The randomly generated code should have the following features:
1. It should only be used once.
2. It should consist of special characters, Numbers and letters.
3. It should only be good for 2-hours after the e-mail was sent with the code. After 2-hours the system should delete the pin code from the system.

The IP allow list table should contain both the username, IP address, pin code used, along with the date logged in for the as fields. It should have the following features:
1. The IP addresses should be removed from the table automatically after 30-days. This will force the system update the IP address in the table as users log in. After 30-days the user will have to authenticate their IP address again.
2. The Pin Code field is used to ensure that no pin code is used twice at the same time for two differnet IP addresses. The random pin code generator will have to generate a pin code that is not in use in this table.

This addon should be created for Multi-Version Vendor 2.2.4. It should also be created as an addon to make upgrading in the future easier.

This is only for Vendor and Admin users. This should not affect the customers!

Two-factor authentication for admin.php and vendor.php logins

03 March 2012 - 05:01 PM

Does anyone have any ideas for implementing two-factor authentication on the admin and vendor logins for CS-Cart? I have found this for a solution: http://www.duosecurity.com/docs/duoweb . It is free for up to 10 users. I would like to make the vendor and admin logins for CS-Cart more secure. I have already changed the admin.php name to something different.

Site Optimization Problems

18 February 2012 - 09:31 PM

I am running Multi-Vendor version 2.2.4 and noticed that the cart seems sluggish and slow. I installed siteoptimizer and that seem to improve my load speeds on most pages. I am still noticing that some pages are still sluggish. I think that the shipping calculator is making these pages sluggish!

Here are my problems:
1. I am still have a really slow load time when the customer click on "view cart". I think this is related to the shipping estimator script. The load time on this page improves when I disable the shipping calculator on this page. Does anyone know how to fix this?

2. The shipping estimator itself is really slow when calculating realtime shipping rates. I know that there is a documented problem about this. I tried to fix the problem using the solution that was posted on the forum. This did not work in my case. Does anyone know how to fix this?

3. I was looking at the local.config.php file and noticed the following parameters:

// Tweaks
$config['tweaks'] = array (
'js_compression' => false, // enables compession to reduce size of javascript files
'check_templates' => true, // disables templates checking to improve template engine speed
'inline_compilation' => true, // compiles nested templates in one file
'anti_csrf' => false, // protect forms from CSRF attacks
'disable_block_cache' => false, // used to disable block cache
'join_css' => false, // is used to unite css files into one file
'allow_php_in_templates' => false, // Allow to use {php} tags in templates


What do these parameters do? Do you recommend changing them?
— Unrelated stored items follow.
(** The text of a Go error, [err.Error()]. *)
Definition Error (e : error) : string :=
  match e with
  | EOF => "EOF"
  | ErrNoProgress => "multiple Read calls return no data or error"
  | ErrTooLong => "bufio.Scanner: token too long"
  | ErrAdvanceTooFar =>
      "bufio.Scanner: SplitFunc returns advance count beyond input"
  | errors_New text => text
  end.

Fixpoint gostring_eqb (a b : gostring) : bool :=
  match a, b with
  | [], [] => true
  | x :: a', y :: b' => Ascii.eqb x y && gostring_eqb a' b'
  | _, _ => false
  end.

(** [HTTPResponse] represents the standard API response; a nil [Data] is
    [None]. *)
Record HTTPResponse : Type := mkHTTPResponse {
  Success : bool;
  Message : string;
  Data : option HL7Message
}.

(** What a handler gives to [json.NewEncoder(w).Encode]: the JSON text is not
    modelled, the value that is encoded stands for it. *)
Inductive payload : Type :=
| jsonResponse (response : HTTPResponse)
| jsonVersion (version buildDate : string).

(** ** Package [net/http], as far as the handlers use it *)

Module http.

Definition MethodGet : gostring := str "GET".
Definition MethodPost : gostring := str "POST".
Definition StatusOK : nat := 200.
Definition StatusBadRequest : nat := 400.
Definition StatusMethodNotAllowed : nat := 405.

(** A request: its method, and its body as [io.ReadAll] finds it, the bytes
    read and the error that ended the reading, if any. *)
Record Request : Type := mkRequest {
  Method : gostring;
  Body : gostring * option error
}.

(** A response writer: the header map, the status and header sent by the
    first [WriteHeader], and the values written to the body. *)
Record ResponseWriter : Type := mkResponseWriter {
  Header : list (string * string);
  sent : option (nat * list (string * string));
  written : list payload
}.

Definition NewResponseWriter : ResponseWriter :=
  {| Header := []; sent := None; written := [] |}.

(** [w.Header().Set(key, value)] replaces the values of [key]. *)
Definition Header_Set (w : ResponseWriter) (key value : string) : ResponseWriter :=
  {| Header :=
       filter (fun kv => negb (String.eqb (fst kv) key)) (Header w)
       ++ [(key, value)];
     sent := sent w;
     written := written w |}.

(** [w.WriteHeader(statusCode)] sends the status and the header as it is
    then; a second call sends nothing. *)
Definition WriteHeader (w : ResponseWriter) (statusCode : nat) : ResponseWriter :=
  match sent w with
  | Some _ => w
  | None =>
      {| Header := Header w;
         sent := Some (statusCode, Header w);
         written := written w |}
  end.

(** Writing to the body sends the status 200 first if none was sent. *)
Definition Encode (w : ResponseWriter) (v : payload) : ResponseWriter :=
  let w := WriteHeader w StatusOK in
  {| Header := Header w; sent := sent w; written := written w ++ [v] |}.

End http.

(** [io.ReadAll(r.Body)] *)
Definition ReadAll (body : gostring * option error) : gostring * option error :=
  body.

(** Helper function to send JSON responses. *)
Definition sendJSONResponse (w : http.ResponseWriter) (success : bool)
    (message : string) (data : option HL7Message) (statusCode : nat)
    : http.ResponseWriter :=
  let response :=
    {| Success := success; Message := message; Data := data |} in
  let w := http.Header_Set w "Content-Type" "application/json" in
  let w := http.WriteHeader w statusCode in
  http.Encode w (jsonResponse response).

(** [handleParseHL7] handles POST requests to parse HL7 messages. *)
Definition handleParseHL7 (w : http.ResponseWriter) (r : http.Request)
    : run http.ResponseWriter :=
  if negb (gostring_eqb (http.Method r) http.MethodPost) then
    Done (sendJSONResponse w false "Method not allowed" None
            http.StatusMethodNotAllowed)
  else
    let '(body, err) := ReadAll (http.Body r) in
    match err with
    | Some _ =>
        Done (sendJSONResponse w false "Error reading request body" None
                http.StatusBadRequest)
    | None =>
        match ParseHL7Message body with
        | Done (Err err) =>
            Done (sendJSONResponse w false
                    ("Error parsing HL7 message: " ++ Error err)%string None
                    http.StatusBadRequest)
        | Done (Ok message) =>
            Done (sendJSONResponse w true "HL7 message parsed successfully"
                    (Some message) http.StatusOK)
        | Panic => Panic
        | OutOfFuel => OutOfFuel
        end
    end.

(** [handleGenerateHL7] handles GET requests to generate sample HL7
    messages; [currentTime] is the formatted time of the call. *)
Definition handleGenerateHL7 (currentTime : gostring) (w : http.ResponseWriter)
    (r : http.Request) : http.ResponseWriter :=
  if negb (gostring_eqb (http.Method r) http.MethodGet) then
    sendJSONResponse w false "Method not allowed" None
      http.StatusMethodNotAllowed
  else
    let message := GenerateSampleMessage currentTime in
    sendJSONResponse w true "HL7 message generated successfully"
      (Some message) http.StatusOK.

(** Health check endpoint. *)
Definition handleHealth (w : http.ResponseWriter) (r : http.Request)
    : http.ResponseWriter :=
  sendJSONResponse w true "Service is healthy" None http.StatusOK.

(** Version information endpoint; [Version] and [BuildDate] are the package
    variables, set during the build. *)
Definition handleVersion (Version BuildDate : string) (w : http.ResponseWriter)
    (r : http.Request) : http.ResponseWriter :=
  let w := http.Header_Set w "Content-Type" "application/json" in
  http.Encode w (jsonVersion Version BuildDate).

(** The response that a handler has sent through a new writer: the status,
    the content type at that moment, and the one value written. *)
Definition reply (w : http.ResponseWriter) : option (nat * string * payload) :=
  match http.sent w, http.written w with
  | Some (status, [(key, value)]), [v] =>
      if String.eqb key "Content-Type" then Some (status, value, v) else None
  | _, _ => None
  end.

(** ** Lemmas on [break], [strings.Index] and [strings.Split] *)

Section Break.

Variable c : ascii.

Lemma break_Some (s h t : gostring) :
  break c s = (h, Some t) -> s = h ++ c :: t /\ ~ In c h.
Proof.
  revert h t; induction s as [|d s IH]; simpl; intros h t E.
  - discriminate.
  - destruct (Ascii.eqb_spec d c) as [->|N].
    + inversion E; subst; auto.
    + destruct (break c s) as [h' t'] eqn:B. inversion E; subst.
      destruct (IH h' t eq_refl) as [-> NI]. split; [reflexivity|].
      simpl; intros [?|?]; [auto | contradiction].
Qed.

Lemma break_None (s h : gostring) :
  break c s = (h, None) -> h = s /\ ~ In c s.
Proof.
  revert h; induction s as [|d s IH]; simpl; intros h E.
  - inversion E; auto.
  - destruct (Ascii.eqb_spec d c) as [->|N]; [discriminate|].
    destruct (break c s) as [h' t'] eqn:B. inversion E; subst.
    destruct (IH h' eq_refl) as [-> NI]. split; [reflexivity|].
    simpl; intros [?|?]; [auto | contradiction].
Qed.

Lemma break_notin (s : gostring) : ~ In c s -> break c s = (s, None).
Proof.
  induction s as [|d s IH]; simpl; intros NI; [reflexivity|].
  destruct (Ascii.eqb_spec d c) as [->|N]; [tauto|].
  rewrite IH by tauto. reflexivity.
Qed.

Lemma break_found (h t : gostring) :
  ~ In c h -> break c (h ++ c :: t) = (h, Some t).
Proof.
  induction h as [|d h IH]; simpl; intros NI.
  - rewrite Ascii.eqb_refl. reflexivity.
  - destruct (Ascii.eqb_spec d c) as [->|N]; [tauto|].
    rewrite IH by tauto. reflexivity.
Qed.

Lemma break_app_Some (a b h t : gostring) :
  break c a = (h, Some t) -> break c (a ++ b) = (h, Some (t ++ b)).
Proof.
  intros E. destruct (break_Some _ _ _ E) as [-> NI].
  rewrite <- app_assoc. simpl. apply break_found; assumption.
Qed.

Lemma break_app_None (a b h : gostring) :
  break c a = (h, None) ->
  break c (a ++ b) = (a ++ fst (break c b), snd (break c b)).
Proof.
  intros E. destruct (break_None _ _ E) as [_ NI]. clear E h.
  induction a as [|d a IH]; simpl.
  - destruct (break c b); reflexivity.
  - destruct (Ascii.eqb_spec d c) as [->|N]; [simpl in NI; tauto|].
    rewrite IH by (simpl in NI; tauto). reflexivity.
Qed.

Lemma HasPrefix_byte (s : gostring) :
  strings.HasPrefix s [c] =
  match s with
  | [] => false
  | d :: _ => Ascii.eqb d c
  end.
Proof. destruct s; simpl; [reflexivity | apply andb_true_r]. Qed.

Lemma Index_break (s : gostring) :
  strings.Index s [c] =
  match break c s with
  | (h, Some _) => Some (length h)
  | (_, None) => None
  end.
Proof.
  induction s as [|d s IH].
  - reflexivity.
  - cbn [strings.Index break]. rewrite HasPrefix_byte.
    destruct (Ascii.eqb d c); [reflexivity|].
    rewrite IH. destruct (break c s) as [h [t|]]; reflexivity.
Qed.

Lemma break_firstn_skipn (s h t : gostring) :
  break c s = (h, Some t) ->
  firstn (length h) s = h /\ skipn (length h + 1) s = t.
Proof.
  intros E. destruct (break_Some _ _ _ E) as [-> _]. split.
  - rewrite firstn_app, Nat.sub_diag, firstn_all. simpl. apply app_nil_r.
  - rewrite skipn_app, skipn_all2 by lia. simpl.
    replace (length h + 1 - length h) with 1 by lia. reflexivity.
Qed.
4. I also noticed that you can change the backend cache parameter in the local.config.php file. Since I have a dedicated server I can change this parameter to what ever I want and make it work. Here is the parameter that I am talking about:

// Cache backend
// Available backends: file, sqlite, mysql, shmem
// To use sqlite cache the "sqlite3" PHP module should be installed
// To use shmem cache the "shmop" PHP module should be installed
$config['cache_backend'] = 'file';


Does anyone have any recommendations on what to change this parameter to? I know that CS-Cart says to change it for better optimization. I just want to know if sqlite3 is better than mysql or shmop?